Work instructions: The response must consist of the lines below from the one with "unfold digits_value. intros" through the one with "intros Hz. pose", exactly as they appear and with both ends kept.
+-------+
(** The first occurrence of a byte that nothing before it is. *)
Lemma index_of_first_sep c s r : c ∉ s -> index_of [c] (s ++ c :: r) = Some (length s).
Proof.
  intros Hs. induction s as [|x s IH]; cbn [app index_of].
  - assert (has_prefix (c :: r) [c] = true) as -> by (apply has_prefix_spec; by exists r). done.
  - apply not_elem_of_cons in Hs as [Hx Hs].
    assert (has_prefix (x :: s ++ c :: r) [c] = false) as ->.
    { apply not_true_is_false. intros [t [= -> _]]%has_prefix_spec. done. }
    by rewrite IH.
Qed.

(** *** Splitting and joining *)

(** The first occurrence of a separator splits a string in one way. *)
Lemma first_sep_inj (c : ascii) s r s' r' :
  c ∉ s -> c ∉ s' -> s ++ c :: r = s' ++ c :: r' -> s = s' /\ r = r'.
Proof.
  revert s'. induction s as [|x s IHs]; intros [|x' s'] Hs Hs' Heq; simpl in Heq.
  - by injection Heq.
  - injection Heq as -> _. by destruct Hs'; left.
  - injection Heq as <- _. by destruct Hs; left.
  - injection Heq as -> Heq. apply not_elem_of_cons in Hs as [_ Hs], Hs' as [_ Hs'].
    by destruct (IHs s' Hs Hs' Heq) as [-> ->].
Qed.

Lemma split_on_nonempty c s : split_on c s <> [].
Proof. destruct s as [|x r]; simpl; [done|]. case_bool_decide; [done|]. by destruct (split_on c r). Qed.

Lemma split_on_no_sep c s : c ∉ s -> split_on c s = [s].
Proof.
  induction s as [|x r IH]; simpl; [done|]. intros [Hx Hr]%not_elem_of_cons.
  rewrite bool_decide_eq_false_2 by done. by rewrite IH.
Qed.

Lemma split_on_app c s r : c ∉ s -> split_on c (s ++ c :: r) = s :: split_on c r.
Proof.
  induction s as [|x s IH]; simpl.
  - by rewrite bool_decide_eq_true_2.
  - intros [Hx Hs]%not_elem_of_cons. rewrite bool_decide_eq_false_2 by done. by rewrite IH.
Qed.

(** Joining parts that do not hold the separator and splitting again gives the parts back. *)
Lemma split_on_join c parts :
  parts <> [] -> Forall (λ p, c ∉ p) parts -> split_on c (join [c] parts) = parts.
Proof.
  induction parts as [|p [|q r] IH]; intros Hne Hall; [done| |].
  - simpl. apply split_on_no_sep. by inversion Hall.
  - inversion Hall; subst. cbn [join]. cbn [app]. rewrite split_on_app by done.
    f_equal. by apply IH.
Qed.

(** Joining what a split produced gives the string back. *)
Lemma join_split_on c s parts : split_on c s = parts -> join [c] parts = s.
Proof.
  revert parts. induction s as [|x r IH]; intros parts <-; [done|]. simpl.
  pose proof (split_on_nonempty c r) as Hne. pose proof (IH _ eq_refl) as Hr.
  case_bool_decide as Hx.
  - subst x. destruct (split_on c r) as [|p ps]; [done|]. simpl in *. by rewrite Hr.
  - destruct (split_on c r) as [|p [|q ps]]; [done| |]; simpl in *; by rewrite Hr.
Qed.

(** *** Decimal formatting *)

Lemma foldl_cons {A B} (f : A -> B -> A) a x l : foldl f a (x :: l) = foldl f (f a x) l.
Proof. done. Qed.

Lemma bs_cons c s : bs (String c s) = c :: bs s.
Proof. done. Qed.

Lemma bs_append s t : bs (s +:+ t) = bs s ++ bs t.
Proof. unfold bs. induction s as [|a s IH]; simpl; [done|]. f_equal. exact IH. Qed.

Lemma bs_inj s t : bs s = bs t -> s = t.
Proof.
  unfold bs. intros H.
  by rewrite <- (String.string_of_list_ascii_of_string s), H, String.string_of_list_ascii_of_string.
Qed.

Lemma bs_string_of_uint_digits d : Forall (λ c, is_digit c = true) (bs (NilEmpty.string_of_uint d)).
Proof. unfold bs. induction d; simpl; constructor; done. Qed.

(** Every byte of a formatted integer is a digit, or the sign. *)
Lemma format_int_bytes z : Forall (λ c, is_digit c = true \/ c = "-"%char) (format_int z).
Proof.
  unfold format_int.
  assert (HU : forall d, Forall (λ c, is_digit c = true \/ c = "-"%char) (bs (NilZero.string_of_uint d))).
  { intros d. apply Forall_impl with (λ c, is_digit c = true); [|by left].
    destruct d; try apply bs_string_of_uint_digits. by repeat constructor. }
  destruct (Z.to_int z) as [d|d]; simpl; [apply HU|].
  constructor; [by right|]. apply HU.
Qed.

Lemma to_int_of_string z : NilZero.int_of_string (NilZero.string_of_int (Z.to_int z)) = Some (Z.to_int z).
Proof.
  apply NilZero.isi; intros H; assert (Hz : z = 0%Z) by (by rewrite <- (DecimalZ.of_to z), H);
    subst z; discriminate H.
Qed.

Lemma format_int_inj y z : format_int y = format_int z -> y = z.
Proof.
  unfold format_int. intros H%bs_inj. rewrite <- (DecimalZ.of_to y), <- (DecimalZ.of_to z).
  f_equal. apply (inj Some). by rewrite <- !to_int_of_string, H.
Qed.

(** *** Reading a decimal numeral back *)

Lemma digits_value_acc d acc :
  foldl (λ acc c, 10 * acc + (code c - 48))%Z (Z.pos acc) (bs (NilEmpty.string_of_uint d))
  = Z.pos (Pos.of_uint_acc d acc).
Proof.
  revert acc. induction d; intros acc; [done|..];
    cbn [NilEmpty.string_of_uint Pos.of_uint_acc]; rewrite bs_cons, foldl_cons, <- IHd;
    f_equal; unfold code; simpl; lia.
Qed.

Lemma digits_value_uint d :
  digits_value (bs (NilEmpty.string_of_uint d)) = Z.of_uint d.
Proof.
  unfold digits_value, Z.of_uint. induction d; [done|..];
    cbn [NilEmpty.string_of_uint Pos.of_uint]; rewrite bs_cons, foldl_cons;
    [exact IHd|..]; apply digits_value_acc.
Qed.

Lemma digits_value_nonneg s : Forall (λ c, is_digit c = true) s -> (0 <= digits_value s)%Z.
Proof.
  unfold digits_value. intros Hs. assert (forall acc, (0 <= acc)%Z ->
    (0 <= foldl (λ acc c, 10 * acc + (code c - 48)) acc s)%Z) as H; [|by apply H].
  induction Hs as [|c s Hc _ IH]; intros acc Hacc; simpl; [done|].
  apply IH. unfold is_digit in Hc. bool_to_prop. lia.
Qed.

Lemma string_of_uint_zero d : d <> Decimal.Nil -> NilZero.string_of_uint d = NilEmpty.string_of_uint d.
Proof. by destruct d. Qed.

Lemma format_int_nonneg z : (0 <= z)%Z ->
  exists d, d <> Decimal.Nil /\ format_int z = bs (NilEmpty.string_of_uint d) /\ Z.of_uint d = z.
Proof.
  intros Hz. pose proof (DecimalZ.of_to z) as H. unfold format_int. destruct z as [|p|p]; [| |lia].
  - exists (Decimal.D0 Decimal.Nil). done.
  - exists (Pos.to_uint p). cbn [Z.to_int] in *.
    assert (Hn : Pos.to_uint p <> Decimal.Nil) by (apply DecimalPos.Unsigned.to_uint_nonnil).
    split; [done|]. split; [|done]. simpl. by rewrite string_of_uint_zero.
Qed.

(** A formatted non-negative integer is a non-empty run of digits denoting it. *)
Lemma format_int_digits z : (0 <= z)%Z ->
  format_int z <> [] /\ Forall (λ c, is_digit c = true) (format_int z) /\ digits_value (format_int z) = z.
Proof.
  intros (d & Hd & -> & Hz)%format_int_nonneg. split; [by destruct d|].
  split; [apply bs_string_of_uint_digits|]. by rewrite digits_value_uint.
Qed.

#[export] Hint Resolve wrap64_range sat64_range code_range has_prefix_app : noty.
Create Rewrite HintDb noty_rw.
#[export] Hint Rewrite has_prefix_app trim_prefix_app : noty_rw.
Lemma To4_four ip : length ip = 4%nat -> To4 ip = Some ip.
Proof. unfold To4. by intros ->. Qed.

(** A network is an interval of numbers. *)
Lemma prefix_interval v base bits ones : 0 <= v -> 0 <= ones <= bits -> base mod 2 ^ (bits - ones) = 0 ->
  v / 2 ^ (bits - ones) = base / 2 ^ (bits - ones) <-> base <= v <= base + (2 ^ (bits - ones) - 1).
Proof.
  intros Hv Ho Hb. assert (0 < 2 ^ (bits - ones)) by (apply Z.pow_pos_nonneg; lia).
  pose proof (Z.div_mod v (2 ^ (bits - ones)) ltac:(lia)). pose proof (Z.div_mod base (2 ^ (bits - ones)) ltac:(lia)).
  pose proof (Z.mod_pos_bound v (2 ^ (bits - ones)) ltac:(lia)). split; [intros He; rewrite He in *; lia|].
  intros Hin. symmetry. apply Z.div_unique with (v - base); lia.
Qed.

Definition aligned (bits : Z) (n : IP * Z) : bool :=
  (Z.of_nat (8 * length n.1) =? bits) && (number n.1 mod 2 ^ (bits - n.2) =? 0) && (0 <=? n.2) && (n.2 <=? bits) &&
  forallb (λ b, (0 <=? b) && (b <? 256)) n.1.

Definition interval_of (bits : Z) (n : IP * Z) : Z * Z := (number n.1, number n.1 + (2 ^ (bits - n.2) - 1)).

Lemma aligned_spec bits base ones : aligned bits (base, ones) = true ->
  bits = 8 * Z.of_nat (length base) /\ number base mod 2 ^ (bits - ones) = 0 /\ 0 <= ones <= bits /\ bytes base.
Proof.
  unfold aligned. cbn [fst snd]. rewrite !andb_true_iff. intros ((((H1%Z.eqb_eq & H2%Z.eqb_eq) & H3%Z.leb_le) & H4%Z.leb_le) & H5).
  split_and!; [lia|done|lia|lia|]. apply Forall_forall. intros b Hb%list_elem_of_In.
  pose proof (proj1 (forallb_forall _ _) H5 b Hb) as H. cbv beta in H. bool_to_prop. lia.
Qed.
+-------+
Reply:
  unfold digits_value. intros Hs. assert (forall acc, (0 <= acc)%Z ->
    (0 <= foldl (λ acc c, 10 * acc + (code c - 48)) acc s)%Z) as H; [|by apply H].
  induction Hs as [|c s Hc _ IH]; intros acc Hacc; simpl; [done|].
  apply IH. unfold is_digit in Hc. bool_to_prop. lia.
Qed.

Lemma string_of_uint_zero d : d <> Decimal.Nil -> NilZero.string_of_uint d = NilEmpty.string_of_uint d.
Proof. by destruct d. Qed.

Lemma format_int_nonneg z : (0 <= z)%Z ->
  exists d, d <> Decimal.Nil /\ format_int z = bs (NilEmpty.string_of_uint d) /\ Z.of_uint d = z.
Proof.
  intros Hz. pose proof (DecimalZ.of_to z) as H. unfold format_int. destruct z as [|p|p]; [| |lia].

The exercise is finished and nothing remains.